DRI Sub-definitions Table

  • DRI (health.gov)
    • Dietary Reference Intakes
    • “A set of scientifically established reference values used for planning and assessing nutrient intakes of healthy people in the United States and Canada (Source: Health.gov)”
    • “Dietary Reference Intakes (DRIs) are an important scientific underpinning to work related to nutritional health and safety at both the population and individual levels.
    • The United States and Canada have collaborated since the mid-1990s to provide joint support for developing DRI values. 
    • The independent National Academies of Science, Engineering, and Medicine (NASEM) oversees this development process (Source: health.gov).”
  • RDA
    • Recommended Dietary Allowance
    • Daily nutrient intake sufficient for nearly all healthy individuals in a life stage group to prevent deficiency.
    • The RDA is computed as the average requirement (EAR) plus 2 standard deviations.)
  • AI
    • Adequate Intake
    • Daily nutrient intake assumed to ensure nutritional adequacy for most healthy individuals when an RDA can’t be established.
  • EAR
    • Estimated Average Requirement
    • Daily nutrient level estimated to meet the needs of half the healthy population in a life stage group (serves as a benchmark for RDA).
  • UL
    • Tolerable Upper Intake Level
    • Highest daily nutrient intake level unlikely to pose risks of adverse health effects for most healthy people.
  • AMDR
    • Acceptable Macronutrient Distribution Range
    • Range of intake proportions for carbohydrates, protein, and fat considered adequate for most healthy people.
  • CDRR
    • Chronic Disease Risk Reduction Level
    • The estimated daily intake level for a nutrient that is expected to reduce the risk of developing chronic diseases within a seemingly healthy population.
  • DGA 
    • Dietary Guidelines for Americans
    • The DGA is a set of evidence-based recommendations developed by the US Department of Agriculture (USDA) and the Department of Health and Human Services (HHS) every five years.
    • The DGA provides general guidance for healthy eating patterns for Americans across all age groups.
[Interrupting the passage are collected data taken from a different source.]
(* ===== verification/Vp8Munger.v ===== *)
(** * VP8 munger: picture ids, TL0PICIDX and KEYIDX of a forwarded VP8 stream

    Models [src/SERVER/pkg/sfu/codecmunger/vp8.go] and [null.go]: rewriting
    the VP8 payload descriptor so that the receiver sees one continuous
    stream although layers are switched and temporal layers filtered.  The
    three ordered maps are parameters ([OrderedMap]); [int32] arithmetic is
    written with [i32], [uint8] with [u8]. *)

From S2P Require Import Prelude Packet OrderedMap.
From S2P Require Import Vp8.

(** ** Unwrapping picture ids *)

Definition isWrapping7Bit (val1 val2 : Z) : bool :=
  (val2 <? val1) && (i32 (val1 - val2) >? Z.shiftl 1 6).

Definition isWrapping15Bit (val1 val2 : Z) : bool :=
  (val2 <? val1) && (i32 (val1 - val2) >? Z.shiftl 1 14).

Record VP8PictureIdWrapHandler := mkWrap {
  maxPictureId : Z;
  maxMBit : bool;
  totalWrap : Z;
  lastWrap : Z;
}.
#[export] Instance eta_Wrap : Eta VP8PictureIdWrapHandler := fun v =>
  mkWrap (maxPictureId v) (maxMBit v) (totalWrap v) (lastWrap v).

Definition Init (extPictureId : Z) (mBit : bool) (v : VP8PictureIdWrapHandler)
  : VP8PictureIdWrapHandler := mkWrap extPictureId mBit 0 0.

Definition MaxPictureId (v : VP8PictureIdWrapHandler) : Z := maxPictureId v.

Definition Unwrap (pictureId : Z) (mBit : bool) (v : VP8PictureIdWrapHandler)
  : VP8PictureIdWrapHandler * Z :=
  let maxPid :=
    if maxPictureId v >? 0 then
      if maxMBit v then Z.land (maxPictureId v) 0x7fff else Z.land (maxPictureId v) 0x7f
    else maxPictureId v in
  let newPictureId := if mBit then Z.land pictureId 0x7fff else Z.land pictureId 0x7f in
  if (totalWrap v >? 0)
     && (i32 (maxPictureId v + Z.shiftr (lastWrap v) 1) <? i32 (newPictureId + totalWrap v)) then
    (v, i32 (i32 (newPictureId + totalWrap v) - lastWrap v))
  else
    let wrap :=
      if maxMBit v then (if isWrapping15Bit maxPid newPictureId then Z.shiftl 1 15 else 0)
      else (if isWrapping7Bit maxPid newPictureId then Z.shiftl 1 7 else 0) in
    let v := v <| totalWrap := i32 (totalWrap v + wrap) |> in
    let v := if negb (wrap =? 0) then v <| lastWrap := wrap |> else v in
    (v, i32 (newPictureId + totalWrap v)).

Definition UpdateMaxPictureId (extPictureId : Z) (mBit : bool) (v : VP8PictureIdWrapHandler)
  : VP8PictureIdWrapHandler :=
  v <| maxPictureId := extPictureId |> <| maxMBit := mBit |>.

(** ** The munger *)

Definition missingPictureIdsThreshold : Z := 50.
Definition droppedPictureIdsThreshold : Z := 20.
Definition exemptedPictureIdsThreshold : Z := 20.

Inductive vp8munger_error :=
| ErrNotVP8
| ErrOutOfOrderVP8PictureIdCacheMiss
| ErrFilteredVP8TemporalLayer
| ErrMarshal (e : vp8_error).

(** The fields of [hublive.VP8MungerState] that the munger uses. *)
Record VP8MungerState := mkVP8MungerState {
  ExtLastPictureId : Z;
  PictureIdUsed : bool;
  LastTl0PicIdx : Z;
  Tl0PicIdxUsed : bool;
  TidUsed : bool;
  LastKeyIdx : Z;
  KeyIdxUsed : bool;
}.

Section Munger.
Context {om : Type -> Type} `{OrderedMap om}.

Record VP8M := mkVP8M {
  pictureIdWrapHandler : VP8PictureIdWrapHandler;
  extLastPictureId : Z;
  pictureIdOffset : Z;
  pictureIdUsed : bool;
  lastTl0PicIdx : Z;
  tl0PicIdxOffset : Z;
  tl0PicIdxUsed : bool;
  tidUsed : bool;
  lastKeyIdx : Z;
  keyIdxOffset : Z;
  keyIdxUsed : bool;
  missingPictureIds : om Z;
  droppedPictureIds : om bool;
  exemptedPictureIds : om bool;
}.
#[local] Instance eta_VP8M : Eta VP8M := fun v =>
  mkVP8M (pictureIdWrapHandler v) (extLastPictureId v) (pictureIdOffset v) (pictureIdUsed v)
    (lastTl0PicIdx v) (tl0PicIdxOffset v) (tl0PicIdxUsed v) (tidUsed v) (lastKeyIdx v)
    (keyIdxOffset v) (keyIdxUsed v) (missingPictureIds v) (droppedPictureIds v)
    (exemptedPictureIds v).

Definition NewVP8 : VP8M :=
  mkVP8M (mkWrap 0 false 0 0) 0 0 false 0 0 false false 0 0 false
    NewOrderedMap NewOrderedMap NewOrderedMap.

Definition GetState (v : VP8M) : VP8MungerState :=
  mkVP8MungerState (extLastPictureId v) (pictureIdUsed v) (u32 (lastTl0PicIdx v))
    (tl0PicIdxUsed v) (tidUsed v) (u32 (lastKeyIdx v)) (keyIdxUsed v).

(** Both wrappers of the state the type switch accepts are the state itself. *)
Definition SeedState (seed : option VP8MungerState) (v : VP8M) : VP8M :=
  match seed with
  | None => v
  | Some st =>
    v <| extLastPictureId := ExtLastPictureId st |> <| pictureIdUsed := PictureIdUsed st |>
      <| lastTl0PicIdx := u8 (LastTl0PicIdx st) |> <| tl0PicIdxUsed := Tl0PicIdxUsed st |>
      <| tidUsed := TidUsed st |> <| lastKeyIdx := u8 (LastKeyIdx st) |>
      <| keyIdxUsed := KeyIdxUsed st |>
  end.

(** [CodecMunger]: the two implementations. *)
Inductive CodecMunger := CMNull (seededState : option VP8MungerState) | CMVP8 (v : VP8M).

Definition NewVP8FromOther (cm : CodecMunger) : VP8M :=
  match cm with
  | CMNull seeded => SeedState seeded NewVP8
  | CMVP8 v => SeedState (Some (GetState v)) NewVP8
  end.

Definition SetLast (extPkt : ExtPacket) (v : VP8M) : VP8M :=
  match Payload extPkt with
  | PayloadVP8 vp8 =>
    let v := v <| pictureIdUsed := I vp8 |> in
    let v := if pictureIdUsed v then
               v <| pictureIdWrapHandler :=
                      Init (i32 (PictureID vp8 - 1)) (M vp8) (pictureIdWrapHandler v) |>
                 <| extLastPictureId := PictureID vp8 |>
             else v in
    let v := v <| tl0PicIdxUsed := L vp8 |> in
    let v := if tl0PicIdxUsed v then v <| lastTl0PicIdx := TL0PICIDX vp8 |> else v in
    let v := v <| tidUsed := T vp8 |> in
    let v := v <| keyIdxUsed := K vp8 |> in
    if keyIdxUsed v then v <| lastKeyIdx := KEYIDX vp8 |> else v
  | _ => v
  end.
A Few Other Terms and Equivalents (NIH)

  • AT = alpha-tocopherol
  • DFE = Dietary Folate Equivalent
  • IU = International Units (specific to nutrient, see below)
  • NE = Niacin Equivalent
  • RAE = Retinol Activity Equivalents
  • Vitamin A
    • μg= mcg = microgram = 1e-6 gram RAE
    • 1 IU retinol = 0.3 mcg RAE
    • 1 IU supplemental beta-carotene = 0.3 mcg RAE
    • “RDAs for vitamin A are given as retinol activity equivalents (RAE) to account for the different bioactivities of retinol and provitamin A carotenoids, all of which are converted by the body into retinol.
      • One mcg RAE is equivalent to 1 mcg retinol, 2 mcg supplemental beta-carotene, 12 mcg dietary beta-carotene, or 24 mcg dietary alpha-carotene or beta-cryptoxanthin”
  • Vitamin E
    • mg = milligram = 1e-3 gram alpha-tocopherol
    • 1 IU (natural) = 0.67 mg Vitamin E (as alpha-tocopherol)
    • 1 IU (synthetic) = 0.45 mg Vitamin E (as alpha-tocopherol)
  • Vitamin D
    • μg = mcg
    • 1 IU = 0.025 μg
  • Folate
    • μg = mcg
    • 1 μg DFE = 1 μg Dietary Folate Equivalents
    • 1 μg DFE = 0.6 μg folic acid
    • The measure of mcg DFE is used because your body absorbs more folic acid from fortified foods and dietary supplements than folate found naturally in foods.
      • Compared to folate found naturally in foods, you actually need less folic acid to get recommended amounts.
      • For example, 240 mcg of folic acid and 400 mcg of folate are both equal to 400 mcg DFE.
  • Niacin
    • mg NE
    • 1 mg NE = 1 mg niacinamide
    • 1 mg NE = 1 mg inositol hexanicotinate
    • 1 mg NE = 1 mg niacin
    • 1 mg NE = 60 mg tryptophan
    • NE = Niacin Equivalents; Using mg NE accounts for both the niacin you consume and the niacin your body makes from tryptophan.